Ongoing monitoring in the Swiss Alps has shown that Rock Ptarmigan (Lagopus muta helvetica) has suffered a significant population decrease over the last decade and climate change has been proposed as a potential cause. In this study, we investigate the response of this high alpine grouse species to rapid climate change. We address a problem often neglected in macro-ecological studies on species distribution: scale-dependency of distribution models. The models are based on empirical field data and on environmental databases for large-scale models. The implementation of several statistical modelling approaches, external validation strategies and the implementation of a recent study on regional climate change in Switzerland ensure robust predictions of future range shifts.

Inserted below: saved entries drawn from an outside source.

(** C23: the stream reader and the event format fit: what a server writes as
    events of one line each, up to [DONE], is read back as exactly those
    events, with the usage that each carries, whatever follows [DONE] and
    however the connection ends; without a [DONE] the events are still read,
    and a broken connection is reported. *)
Theorem stream_roundtrip (events : list string) (rest : string) (status : Z) (ending : bodyEnd) :
  Forall (λ data, one_line data ∧ data ≠ "[DONE]") events →
  read (mkHttpResponse status (writeEvents events +:+ writeEvent "[DONE]" +:+ rest) ending) =
    mkChatStream (map eventOf events ++ [mkStreamEvent "[DONE]" None true]) None ∧
  read (mkHttpResponse status (writeEvents events) ending) =
    mkChatStream (map eventOf events)
      (if ending is ReadFailed then Some (NewError CodeProviderError "read provider stream" (Some EFault)) else None).
Proof.
  intros Hev. assert (Hread : ∀ tail, readEvents (writeEvents events +:+ tail) "" [] =
    (map eventOf events ++ (readEvents tail "" []).1, (readEvents tail "" []).2)).
  { intros tail. induction Hev as [|data events [Hd Hn] _ IH]; cbn [writeEvents foldr map app].
    { change ("" +:+ tail) with tail. by destruct (readEvents tail "" []). }
    rewrite <- string_app_assoc, readEvents_event by done. rewrite (proj2 (String.eqb_neq _ _) Hn).
    fold (writeEvents events). by rewrite IH. }
  unfold read. cbn [hp_Body hp_End]. rewrite Hread. split.
  - rewrite readEvents_event by done. done.
  - specialize (Hread ""). rewrite string_app_nil_r in Hread. rewrite Hread. cbn. rewrite app_nil_r. by destruct ending.
Qed.
End stream.

(** ** The OpenAI-compatible adapter *)

Section openai.
Context `{Transport, UpstreamJSON, Digests}.

Definition validateUpstream (req : ChatRequest) : result unit :=
  if String.eqb (TrimSpace req.(cq_Provider).(pc_BaseURL)) "" then Err (NewError CodeProviderError "provider base_url is required" None)
  else if String.eqb (TrimSpace req.(cq_Provider).(pc_APIKey)) "" then Err (NewError CodeProviderError "provider api key is required" None)
  else Ok tt.

Definition encodeUpstream (upstream : upstreamRequest) : result string :=
  match marshalUpstream upstream with
  | Ok body => Ok body
  | Err cause => Err (NewError CodeProviderError "encode upstream request" (Some cause))
  end.

Definition upstreamHTTPRequest (req : ChatRequest) (body accept : string) : HttpRequest :=
  mkHttpRequest "POST" (upstreamChatCompletionsURL req.(cq_Provider).(pc_BaseURL))
    [("Authorization", "Bearer " +:+ req.(cq_Provider).(pc_APIKey)); ("Content-Type", "application/json"); ("Accept", accept)] body.

(** The request, sent: a response with a 2xx status. *)
Definition exchange (request : HttpRequest) : M HttpResponse :=
  if negb (newRequest "POST" request.(hr_URL)) then fail (NewError CodeProviderError "build upstream request" (Some EFault))
  else
    answer ← Do request;
    match answer with
    | inr TransportTimeout => fail (NewError CodeProviderTimeout "provider request timed out" (Some EDeadline))
    | inr TransportFailed => fail (NewError CodeProviderUnavailable "provider request failed" (Some EFault))
    | inl resp =>
        if (resp.(hp_StatusCode) <? 200) || (300 <=? resp.(hp_StatusCode)) then fail (upstreamStatusError resp.(hp_StatusCode))
        else mret resp
    end.
(* ===== verification/Gateway.v ===== *)
(** * The gateway: [internal/gateway/chat_service.go], [chat_stream_service.go]

    A chat request from its raw body to the response: content policy, budget,
    quota and anomaly checks, routing, caches, the reservation of the worst
    cost, the providers in turn, metering, and the release of whatever was
    reserved when the request fails. *)

From Stdlib Require Import QArith.
From S2P Require Import Prelude GoTime GoStrings Costing Store ExampleWorld Tokens Secrets Outbound HttpClient.
From S2P Require Import Limits BudgetService QuotaService AnomalyService Routing ContentPolicy Metering BudgetAlerts.
From S2P Require Import Float64 Redis GatewayBase Providers Caches Adapters.
#[local] Open Scope Z_scope.

Module Gateway.
Import GatewayBase Secrets.

(** What a request meets outside the program: [encoding/json] on its body,
    PostgreSQL's [percentile_cont], and whether the request's context ends
    during a wait that starts after the n-th reading of the clock. *)
Class Surroundings := {
  unmarshalRequest : string → result ChatCompletionRequest;
  percentile_cont : Q → list Z → Q;
  interrupted : nat → Z → option err
}.

(** [ChatService], less the services that have no state of their own. *)
Record ChatService := mkChatService {
  metering : Metering.Service;
  alerts : BudgetAlerts.AlertService;
  retryPolicy : RetryPolicy;
  hasMetrics : bool;
  promptCache : option Caches.PromptCache;
  semanticCache : option Caches.SemanticCache;
  embedding : option (string → result (list float64));   (** an [embedding.Adapter] *)
  semanticThreshold : float64;
  semanticMaxTemp : float64;
  secretKeyRing : option SecretKeyRing;
  publicOutboundOnly : bool
}.

(** [NewChatService] and its options, as the router passes them: the ring is
    the given one, or that of the single key. *)
Definition NewChatService `{Runtime} (ms : Metering.Service) (secretEncryptionKey : string) (withMetrics : bool)
    (policy : RetryPolicy) (prompts : option Caches.PromptCache)
    (semantic : option (option Caches.SemanticCache * option (string → result (list float64)) * float64 * float64))
    (publicOnly : bool) (keyRing : option SecretKeyRing) : M ChatService :=
  single ← try (NewSingleKeyRing secretEncryptionKey);
  let ring := match keyRing, single with
              | Some ring, _ => Some ring
              | None, Ok ring => Some ring
              | None, Err _ => None
              end in
  let '(cache, adapter, threshold, maxTemp) :=
    default (None, None, f64_div (f64_of_Z 92) (f64_of_Z 100), f64_div (f64_of_Z 3) (f64_of_Z 10)) semantic in
  mret (mkChatService ms (BudgetAlerts.mkAlertService publicOnly ring) (Normalize policy) withMetrics prompts cache adapter
          threshold maxTemp ring publicOnly).

(** What the checks before routing decided about a request. *)
Record Admission := mkAdmission {
  ad_request : ChatCompletionRequest;
  ad_budget : BudgetService.CheckResult;
  ad_quota : APIKeyQuota.APIKeyQuotaCheckResult;
  ad_anomaly : Anomaly.Decision;
  ad_content : contentPolicyDecision;
  ad_startedAt : Z
}.

Record semanticCandidate := mksemanticCandidate {
  sc_enabled : bool;
  sc_skipReason : string;
  sc_cacheKeyHash : string;
  sc_messagesHash : string;
  sc_embedding : list float64
}.
Definition noCandidate : semanticCandidate := mksemanticCandidate false "" "" "" [].

(** The variables of the provider loop. *)
Record loopState := mkloopState {
  ls_attempts : list ProviderAttempt;
  ls_selected : option Routing.ResolvedTarget;
  ls_providerStarted : Z;
  ls_providerResponse : option ChatResponse;
  ls_lastErr : option err;
  ls_lastStatus : Z;
  ls_lastCode : string
}.
Definition loopStart : loopState := mkloopState [] None ZeroTime None None 0 "".

Definition sentinel (name : string) (e : err) : bool :=
  match e with EWrap n _ => String.eqb n name | _ => false end.
Definition isRouteNotFound : err → bool := sentinel "route not found".
Definition isCacheMiss : err → bool := sentinel "prompt cache miss".
Definition isSemanticCacheMiss : err → bool := sentinel "semantic cache miss".

Definition cache_event_check (c : CacheEvent) : bool :=
  existsb (String.eqb c.(CacheEvent_EventType))
    ["hit"; "miss"; "store"; "skip"; "read_error"; "write_error"; "semantic_hit"; "semantic_miss";
     "semantic_skip"; "semantic_store"; "semantic_read_error"; "semantic_write_error"].

Definition insert_cache_event (c : CacheEvent) (d : DB) : result (CacheEvent * DB) :=
  _ ← pg_check (cache_event_check c);
  _ ← pg_unique (λ q, (q.(CacheEvent_ID) =? c.(CacheEvent_ID))%N) d.(cache_events);
  Ok (c, set_cache_events (λ cs, cs ++ [c]) d).

Definition isNone {A} (o : option A) : bool := match o with None => true | Some _ => false end.

(** Every hit of a request's messages, and the messages with theirs redacted. *)
Fixpoint scanMessages (action : string) (messages : list ChatMessage) : result (list PII.PIIHit * list ChatMessage) :=
  match messages with
  | [] => Ok ([], [])
  | message :: rest =>
      let hits := PII.Detect message.(msg_Content) in
      message' ← (match hits with
                  | [] => Ok message
                  | _ => if String.eqb action PolicyService.ActionRedact
                         then content ← PII.Redact message.(msg_Content) hits; Ok (mkChatMessage message.(msg_Role) content)
                         else Ok message
                  end);
      r ← scanMessages action rest;
      Ok (hits ++ r.1, message' :: r.2)
  end.

Definition applyContentPolicy (orgID : uuid) (request : ChatCompletionRequest)
    : M (ChatCompletionRequest * contentPolicyDecision) :=
  action ← PolicyService.ActivePIIAction orgID;
  r ← lift (scanMessages action request.(req_Messages));
  let hit := match r.1 with [] => false | _ => true end in
  let decision := mkcontentPolicyDecision action hit (hit && String.eqb action PolicyService.ActionBlock)
                    (PII.HitTypes r.1) in
  mret (if hit && String.eqb action PolicyService.ActionRedact then set_messages r.2 request else request, decision).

Our results demonstrate that, on the territory level, variables depicting vegetation, heterogeneity of local topography and habitat structure have greatest explanatory power. In contrast at the meso-scale and macro-scale (with grain sizes of 1 and 100 km2, respectively), bioclimatic and land cover-related variables play a prominent role. The models predict that, based on increasing temperatures during the breeding season, potential habitat will decrease by up to two-thirds until the year 2070. At the same time, a shift of potential habitat towards the mountain tops is predicted. The multi-scale approach highlights the true extent of potential habitat for this species with its patchy distribution in steep terrain. The small-scale analysis pinpoints the key habitat areas within the extensive areas of suitable habitat predicted by models on large grain sizes and in this way reveals sub-grid variability. Our results can facilitate the adaptation of species conservation strategies to a quickly changing environment.